5. the formation method of transmission line structure according to claim 3, it is characterized in that, the parameter of the described Equations of The Second Kind transmission line of described adjustment comprises: the material changing the base material of printed board, to make described second equivalent parameters be changing into the 3rd equivalent parameters, wherein said printed board carries described Equations of The Second Kind transmission line.

6. the formation method of transmission line structure according to claim 1, is characterized in that, described respectively based on described first equivalent parameters with described 3rd equivalent parameters forms basic transmission line and special transmission line specifically comprises:

Under the first load, form basic transmission line according to described first equivalent parameters;

Under the second load, form special transmission line according to described 3rd equivalent parameters.

7. the formation method of transmission line structure according to claim 1, it is characterized in that, described first kind transmission line is used for being used for DDR3SDRAM transmit clock signal and control signal to DDR3SDRAM transport address signal and command signal, described Equations of The Second Kind transmission line.

8. eliminate a transmission line structure for DDR3 load difference impact, described transmission line structure comprises first kind transmission line and Equations of The Second Kind transmission line, is suitable for signal transmission under the first load and the second load respectively, and described first load is greater than described second load; It is characterized in that, in described transmission line structure, under the first load, described first kind transmission line is the basic transmission line formed based on the first equivalent parameters; Under the second load, described Equations of The Second Kind transmission line is the special transmission line formed based on the 3rd equivalent parameters, and the equivalent delay of wherein said special transmission line signal transmission under the second load and the target delay of described basic transmission line signal transmission under the first load match;

Wherein, determine the intrinsic parameters of described first kind transmission line according to the unitary resistance value of described first kind transmission line, unit inductance values, unit capacitance values and Their unit conductance value, determine the first equivalent parameters of described first kind transmission line based on the intrinsic parameters of described first kind transmission line and the load capacitance of described first load;

Determine the intrinsic parameters of described Equations of The Second Kind transmission line according to the unitary resistance value of described Equations of The Second Kind transmission line, unit inductance values, unit capacitance values and Their unit conductance value, determine the second equivalent parameters of described Equations of The Second Kind transmission line based on the intrinsic parameters of described Equations of The Second Kind transmission line and the load capacitance of described second load.
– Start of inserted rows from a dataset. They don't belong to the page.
(** * RGB colourspace visuals

    A shallow embedding of [colour_analysis/visuals/rgb_colourspace.py]:
    the three constructors [RGB_identity_cube],
    [RGB_colourspace_volume_visual] and [RGB_colourspace_triangle_visual].

    The module is glue code over NumPy, vispy and colour.  The embedding
    keeps what the module itself does (the order of the calls, the in-place
    array updates, the aliasing of arrays between meshes, the exceptions it
    lets through) and takes the library routines it calls as parameters of
    a section. *)

From Stdlib Require Import ZArith QArith Lia Floats.SpecFloat.
From stdpp Require Import base list strings gmap.

Local Open Scope Z_scope.
Local Open Scope list_scope.

(** ** NumPy numbers

    Array elements are IEEE 754 values, in the Standard Library's
    specification of binary floating point. *)

Abbreviation float := spec_float.

(** [numpy.isnan] on one element. *)
Definition isnan (x : float) : bool :=
  match x with
  | S754_nan => true
  | _ => false
  end.

(** [numpy.isfinite] on one element. *)
Definition isfinite (x : float) : bool :=
  match x with
  | S754_zero _ | S754_finite _ _ _ => true
  | S754_infinity _ | S754_nan => false
  end.

(** The integer literal [0] stored into a float array. *)
Definition fzero : float := S754_zero false.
9. an internal storage structure, is characterized in that, comprises Memory Controller Hub, memory modules and transmission line structure as claimed in claim 8; Wherein said Memory Controller Hub is by memory modules described in the first kind transmission line in described transmission line structure and the control and management of Equations of The Second Kind transmission line.

10. internal storage structure according to claim 9, is characterized in that, described Memory Controller Hub by described first kind transmission line to described memory modules transport address signal and command signal; Described Memory Controller Hub by described Equations of The Second Kind transmission line to described memory modules transmit clock signal and control signal.

11. internal storage structures according to claim 9, is characterized in that, described memory modules comprises multiple storer, and wherein said storer is synchronous DRAM or dynamic RAM.